Ok, lots of information here!

I do 4 banks and a medical clinic, most of the work is actually in the sidewalks, to the point where I'm contemplating hiring someone at $20-$25 an hour to ride along with me to do the shoveling.

The way the jobs are setup, I get paid a flat rate whether it snows or now, I figure a good round number is $90 an hour, to cover all my equipment expenses, I pay myself $25 an hour.


----------



## Hydromaster (Jun 11, 2018)

Does your insurance company know you’re doing medical facilities and gas stations ?because I don’t think your rate is even covering your insurance payment.
Or the cost of an employee.

When I added a dental clinic to my portfolio and my rates skyrocketed….

jmo.


----------



## 2017F150XLT (Aug 4, 2021)

Hydromaster said:


> Does your insurance company know you're doing medical facilities and gas stations ?because I don't think your rate is even covering your insurance payment.
> Or the cost of an employee.
> 
> When I added a dental clinic to my portfolio and my rates skyrocketed….
> ...


We are self-insured through our church, no insurance needed, same thing goes for regular drivers insurance etc.

If I wreck something, I pay out of pocket, if I can't cover it, I go to the brotherhood and get assistance.


----------



## Hydromaster (Jun 11, 2018)

That doesn’t sound right.
Do you know how much one of those gas pumps cost? Or How much is gonna cost you for the guy to come out and replace it?

to be self-insured you need like $1 million
In liquidity.

And why would your church want to take on the commercial liability of slip and fall at medical facilities and gas stations?

I guess, I’ve never heard of this,
can you explain it better?


----------



## cwren2472 (Aug 15, 2014)

2017F150XLT said:


> if I can't cover it, I go to the brotherhood and get assistance.


So.... is the church the one arranging the accounts, collecting the money, and paying you as an employee...?


----------



## 2017F150XLT (Aug 4, 2021)

Hydromaster said:


> That doesn't sound right.
> 
> to be self-insured you need like $1 million
> In liquidity.
> ...


It's a Pennsylvania exemption, Ohio has something similar, it a religious exemption. We don't pay into or collect social security either, very few church groups qualify, or want to qualify for this.

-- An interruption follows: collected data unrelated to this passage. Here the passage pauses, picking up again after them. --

Definition const_value (c : Constant) : option TValue :=
  match c with
  | CNil => Some LNil
  | CBoolean b => Some (LBoolean b)
  | CNumber n => Some (LNumber n)
  | CInteger l => Some (LInteger l)
  | CVectorf x y z w => Some (setvvalue x y z w)
  | CString s => Some (LString s)
  | CUnknown | CVectord _ _ _ _ | CTable _ => None
  end.

(** The event of an arithmetic operator. *)
Definition op_event (op : BinaryOp) : option TMS :=
  match op with
  | Add => Some TM_ADD | Sub => Some TM_SUB | Mul => Some TM_MUL | Div => Some TM_DIV
  | FloorDiv => Some TM_IDIV | Mod => Some TM_MOD | Pow => Some TM_POW
  | _ => None
  end.

Definition is_vector (c : Constant) : bool :=
  match c with CVectorf _ _ _ _ => true | _ => false end.

(** A folded constant is right for an operation: absent, or the value that the
    operation yields. *)
Definition agrees (c : Constant) (o : outcome (action TValue)) : Prop :=
  c = CUnknown \/ exists v, const_value c = Some v /\ o = Ret (Done v).

Lemma agrees_unknown o : agrees CUnknown o.
Proof. by left. Qed.

Lemma agrees_value c v o : const_value c = Some v -> o = Ret (Done v) -> agrees c o.
Proof. right. eauto. Qed.

Lemma agrees_w hadW w c o : agrees c o -> agrees (fold_w hadW w c CUnknown) o.
Proof. unfold fold_w. case_match; [done|by left]. Qed.

(** The VM's component-wise operations on vectors built by [setvvalue]: the
    fourth component matters only where there is one. *)
Lemma vmap2_setvvalue f x y z w x' y' z' w' :
  vmap2 f (if vec4 then [x; y; z; w] else [x; y; z])
          (if vec4 then [x'; y'; z'; w'] else [x'; y'; z'])
  = setvvalue (f x x') (f y y') (f z z') (f w w').
Proof. unfold vmap2, setvvalue. by destruct vec4. Qed.

Lemma vmap_setvvalue f x y z w :
  vmap f (if vec4 then [x; y; z; w] else [x; y; z]) = setvvalue (f x) (f y) (f z) (f w).
Proof. unfold vmap, setvvalue. by destruct vec4. Qed.

End Values.

Create HintDb fold discriminated.
#[export] Hint Resolve agrees_unknown agrees_w agrees_value : fold.

(** The equation of an arithmetic instruction on constants. *)
Ltac arith_value :=
  first
    [ reflexivity
    | exact (f_equal (fun v => Ret (Done v)) (vmap2_setvvalue _ _ _ _ _ _ _ _ _))
    | exact (f_equal (fun v => Ret (Done v)) (vmap_setvvalue _ _ _ _ _)) ].

(** C30. Folding an arithmetic operator on constants gives no constant or the value that
    the virtual machine computes for the operands, in builds with three and with four vector
    components, for numbers and vectors alike, whichever instruction the operation is compiled
    to: the register form, the form with a constant on the right, or that of [-] and [/] with a
    constant on the left.  There are two exceptions: [//] of a vector ([fold_divergences] has a
    wrong fold), and the power with a constant exponent, which is folded to [pow(n, k)] and which
    [LOP_POWK] computes as [n*n], [sqrt(n)] and [n*n*n] for [k = 2, 0.5, 3]. *)
Theorem fold_arith_sound `{VecSize} `{CPow} `{Target} it h op ev la ra va vb :
  op_event op = Some ev ->
  const_value la = Some va -> const_value ra = Some vb ->
  (op = FloorDiv -> is_vector la || is_vector ra = false) ->
  let c := foldBinary it CUnknown op la ra in
  agrees c (op_arith ev h va vb) /\
  (forall kv, vb = LNumber kv -> op <> Pow -> agrees c (op_arithk ev h va kv)) /\
  (forall kv, va = LNumber kv ->
     (op = Sub -> agrees c (op_subrk h kv vb)) /\ (op = Div -> agrees c (op_divrk h kv vb))) /\
  (forall n kv, op = Pow -> va = LNumber n -> vb = LNumber kv ->
     c = CNumber (c_pow n kv) /\ op_arithk ev h va kv = Ret (Done (LNumber (powk_value n kv)))).
Proof.
  intros He Ha Hb Hf c. unfold c.
  destruct op; try discriminate; injection He as <-; cbn [foldBinary].
  all: destruct la, ra; try discriminate; injection Ha as <-; injection Hb as <-.
  all: try (by specialize (Hf eq_refl)).
  all: repeat match goal with |- _ /\ _ => split end; intros; simplify_eq; try done.
  all: try (by apply agrees_unknown).
  all: repeat match goal with |- _ /\ _ => split end; intros; simplify_eq; try done.
  all: repeat apply agrees_w; try (eapply agrees_value; [reflexivity|arith_value]).
  all: apply agrees_unknown.
Qed.

#[local] Instance fold_pow_sample : CPow := fun x _ => x.
#[local] Instance fold_vec_sample : VecSize := false.

Lemma fold_arith_sound_witness :
  agrees (foldBinary true CUnknown FloorDiv (CNumber (double_of_Z (-7))) (CNumber (double_of_Z 2)))
    (op_arith TM_IDIV sample_heap (LNumber (double_of_Z (-7))) (LNumber (double_of_Z 2))) /\
  agrees (foldBinary true CUnknown FloorDiv (CNumber (double_of_Z (-7))) (CNumber (double_of_Z 2)))
    (op_idivk sample_heap (LNumber (double_of_Z (-7))) (double_of_Z 2)).
Proof.
  destruct (fold_arith_sound true sample_heap FloorDiv TM_IDIV
    (CNumber (double_of_Z (-7))) (CNumber (double_of_Z 2)) _ _ eq_refl eq_refl eq_refl (fun _ => eq_refl))
    as (Hr & Hk & _).
  split; [exact Hr|]. apply (Hk (double_of_Z 2)); [reflexivity|discriminate].
Defined.

(** * Comparisons *)

Section FoldCompare.
Context `{VecSize} `{CPow} `{Target}.

(** The same for a decision. *)
Definition agrees_bool (c : Constant) (o : outcome (action bool)) : Prop :=
  c = CUnknown \/ exists b, c = CBoolean b /\ o = Ret (Done b).

(** The instructions of the comparison operators; [>] and [>=] are compiled
    with their operands exchanged. *)
Definition compare_action (op : BinaryOp) (h : heap) (va vb : TValue)
    : outcome (action bool) :=
  match op with
  | CompareEq => (op_jumpifeq h va vb).2
  | CompareNe => (op_jumpifnoteq h va vb).2
  | CompareLt => op_jumpiflt h va vb
  | CompareLe => op_jumpifle h va vb
  | CompareGt => op_jumpiflt h vb va
  | _ => op_jumpifle h vb va
  end.

Definition is_comparison (op : BinaryOp) : bool :=
  match op with
  | CompareEq | CompareNe | CompareLt | CompareLe | CompareGt | CompareGe => true
  | _ => false
  end.

(** The fourth components compare equal, where there are any. *)
Definition w_equal (la ra : Constant) : bool :=
  match la, ra with
  | CVectorf _ _ _ w, CVectorf _ _ _ w' => SFeqb w w'
  | _, _ => true
  end.

Lemma veceq_setvvalue x y z w x' y' z' w' :
  luai_veceq (if vec4 then [x; y; z; w] else [x; y; z])
             (if vec4 then [x'; y'; z'; w'] else [x'; y'; z'])
  = SFeqb x x' && SFeqb y y' && SFeqb z z' && (if vec4 then SFeqb w w' else true).
Proof. unfold luai_veceq. destruct vec4; cbn; by rewrite ?andb_true_r. Qed.

Lemma agrees_bool_value c b o : c = CBoolean b -> o = Ret (Done b) -> agrees_bool c o.
Proof. right. eauto. Qed.

Lemma constantsEqual_sound h la ra va vb :
  const_value la = Some va -> const_value ra = Some vb ->
  vec4 = true \/ w_equal la ra = true ->
  exists b, constantsEqual true la ra = Some b /\
    (op_jumpifeq h va vb).2 = Ret (Done b) /\
    (op_jumpifnoteq h va vb).2 = Ret (Done (negb b)).
Proof.
  intros Ha Hb Hw. destruct la, ra; try discriminate;
    injection Ha as <-; injection Hb as <-; cbn [constantsEqual]; eexists;
    (split; [reflexivity|]); try done.
  cbn [w_equal] in Hw.
  unfold op_jumpifeq, op_jumpifnoteq, setvvalue. cbn [ttype Z.eqb Pos.eqb snd].
  rewrite veceq_setvvalue.
  replace (if vec4 then SFeqb w w0 else true) with (SFeqb w w0)
    by (destruct vec4; [done|]; by destruct Hw).
  done.
Qed.
End FoldCompare.

(** Folding a comparison decides what the virtual machine's jump decides
    on the same values, NaN included; for two vectors in a build with three
    components, provided that their fourth components compare equal. *)
Theorem fold_compare_sound `{VecSize} `{CPow} `{Target} h op la ra va vb :
  is_comparison op = true ->
  const_value la = Some va -> const_value ra = Some vb ->
  vec4 = true \/ w_equal la ra = true ->
  agrees_bool (foldBinary true CUnknown op la ra) (compare_action op h va vb).
Proof.
  intros Ho Ha Hb Hw. destruct op; try discriminate; cbn [foldBinary compare_action].
  1,2: destruct (constantsEqual_sound h la ra va vb Ha Hb Hw) as (b & E & Q1 & Q2);
    unfold fold_equal; rewrite E; destruct (is_unknown la || is_unknown ra); [by left|];
    eapply agrees_bool_value; [reflexivity|]; by destruct b.
  all: destruct la, ra; try (by left); injection Ha as <-; injection Hb as <-;
    by eapply agrees_bool_value.
Qed.

Lemma fold_compare_sound_witness :
  agrees_bool (foldBinary true CUnknown CompareLe (CNumber S754_nan) (CNumber S754_nan))
    (compare_action CompareLe sample_heap (LNumber S754_nan) (LNumber S754_nan)).
Proof.
  exact (fold_compare_sound sample_heap CompareLe (CNumber S754_nan) (CNumber S754_nan) _ _
  eq_refl eq_refl eq_refl (or_intror eq_refl)).
Defined.

(** Unary operators and the short-circuit operators: [not], [-] and [#]
    fold to what the instructions yield, [and] and [or] select the operand that
    the instructions select (also when the second one is not constant and the
    first decides). *)
Theorem fold_unary_logic_sound `{VecSize} `{CPow} `{Target} it h c va :
  const_value c = Some va ->
  agrees (foldUnary it CUnknown Not c) (Ret (Done (op_not va))) /\
  agrees (foldUnary it CUnknown Minus c) (op_minus h va) /\
  (foldUnary it CUnknown Len c = CUnknown \/
   exists v, const_value (foldUnary it CUnknown Len c) = Some v /\
     op_length h va = (h, Ret (Done (Ret v)))) /\
  (forall c2, foldBinary it CUnknown And c c2 = if l_isfalse va then c else c2) /\
  (forall c2, foldBinary it CUnknown Or c c2 = if l_isfalse va then c2 else c).
Proof.
  intros Hv. destruct c; try discriminate; injection Hv as <-.
  all: split; [eapply agrees_value; [reflexivity|by try destruct b]|].
  all: split; [first [by apply agrees_unknown | eapply agrees_value; [reflexivity|arith_value]]|].
  all: split; [first [by left | right; by eexists]|].
  all: by try destruct b.
Qed.

Lemma fold_unary_logic_sound_witness :
  foldBinary true CUnknown And (CBoolean false) CUnknown = CBoolean false.
Proof. exact (proj1 (proj2 (proj2 (proj2 (fold_unary_logic_sound true sample_heap (CBoolean false) _ eq_refl)))) CUnknown). Defined.

(** * Bit operators *)

(** The library function a bit operator is compiled to a call of. *)
Definition bit_function `{Target} (op : BinaryOp) : list TValue -> outcome (list TValue) :=
  match op with
  | BitAnd => int64_band
  | BitOr => int64_bor
  | BitXor => int64_bxor
  | ShiftLeft => int64_lshift
  | _ => int64_rshift
  end.

Definition is_bitop (op : BinaryOp) : bool :=
  match op with BitAnd | BitOr | BitXor | ShiftLeft | ShiftRight => true | _ => false end.

(** What makes a constant usable as an operand is what makes a value usable. *)
Lemma constantToInteger_operand `{VecSize} `{Target} c v args i :
  const_value c = Some v -> index2addr args i = Some v ->
  checkbitoperand args i =
    match constantToInteger c with
    | Some l => Ret l
    | None => luaL_argerror i "integer or integral number expected"
    end.
Proof.
  intros Hc Hi. unfold checkbitoperand. rewrite Hi.
  destruct c; try discriminate; injection Hc as <-; try done.
  cbn [constantToInteger]. by destruct (is_integral n && in_int64_range n).
Qed.

(** Integer constants are [int64_t]. *)
Definition wf_constant (c : Constant) : Prop :=
  match c with CInteger l => in_s 64 l | _ => True end.

Lemma not_u_signed a : in_s 64 a -> s64 (not_u 64 (u64 a)) = Z.lnot a.
Proof.
  intros Ha. unfold not_u. rewrite cast_s_cast_u by lia.
  replace (Z.lnot (u64 a)) with (-1 - u64 a) by (unfold Z.lnot; lia).
  replace (Z.lnot a) with (-1 - a) by (unfold Z.lnot; lia).
  rewrite <- (cast_s_id 64 (-1 - a)) by (unfold in_s in *; lia).
  rewrite <- (cast_s_cast_u 64 (-1 - u64 a)), <- (cast_s_cast_u 64 (-1 - a)) by lia.
  f_equal. unfold cast_u. by rewrite Zminus_mod_idemp_r.
Qed.

Lemma ullong_land x : Z.land ULLONG_MAX (u64 x) = u64 x.
Proof.
  change ULLONG_MAX with (Z.ones 64). rewrite Z.land_comm, Z.land_ones by lia.
  apply cast_u_idemp. lia.
Qed.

We have a "Proof of Self insurance" card, that is recognized and authorized in the State of PA.


----------



## Hydromaster (Jun 11, 2018)

https://www.irs.gov/pub/irs-pdf/p1828.pdf








If plowing is a religious activity ?which would be different than lobbying for a religious beliefs. Or fund raising jmo

cool, I guess with the Ins card. if they your customers accept this.

This is just a new situation , I'm just trying get a handle on it.


----------



## cwren2472 (Aug 15, 2014)

2017F150XLT said:


> We have a "Proof of Self insurance" card, that is recognized and authorized in the State of PA.


But "Self Insurance" means that the church is paying out of pocket in the event of a claim. Why would your church be on the hook for a $2,000,000 injury claim for you to plow, and collect the money, personally?


----------



## magnatrac (Dec 22, 2006)

Is this an Amish community thing?


----------



## Mr.Markus (Jan 7, 2010)

I might actually convert....tell me more.


----------



## cwren2472 (Aug 15, 2014)

Are the Amish allowed to use electric snowplows? Or is it more like a sheet-of-plywood-attached-to-a-buggy kind of thing?


----------



## magnatrac (Dec 22, 2006)

Mr.Markus said:


> I might actually convert....tell me more.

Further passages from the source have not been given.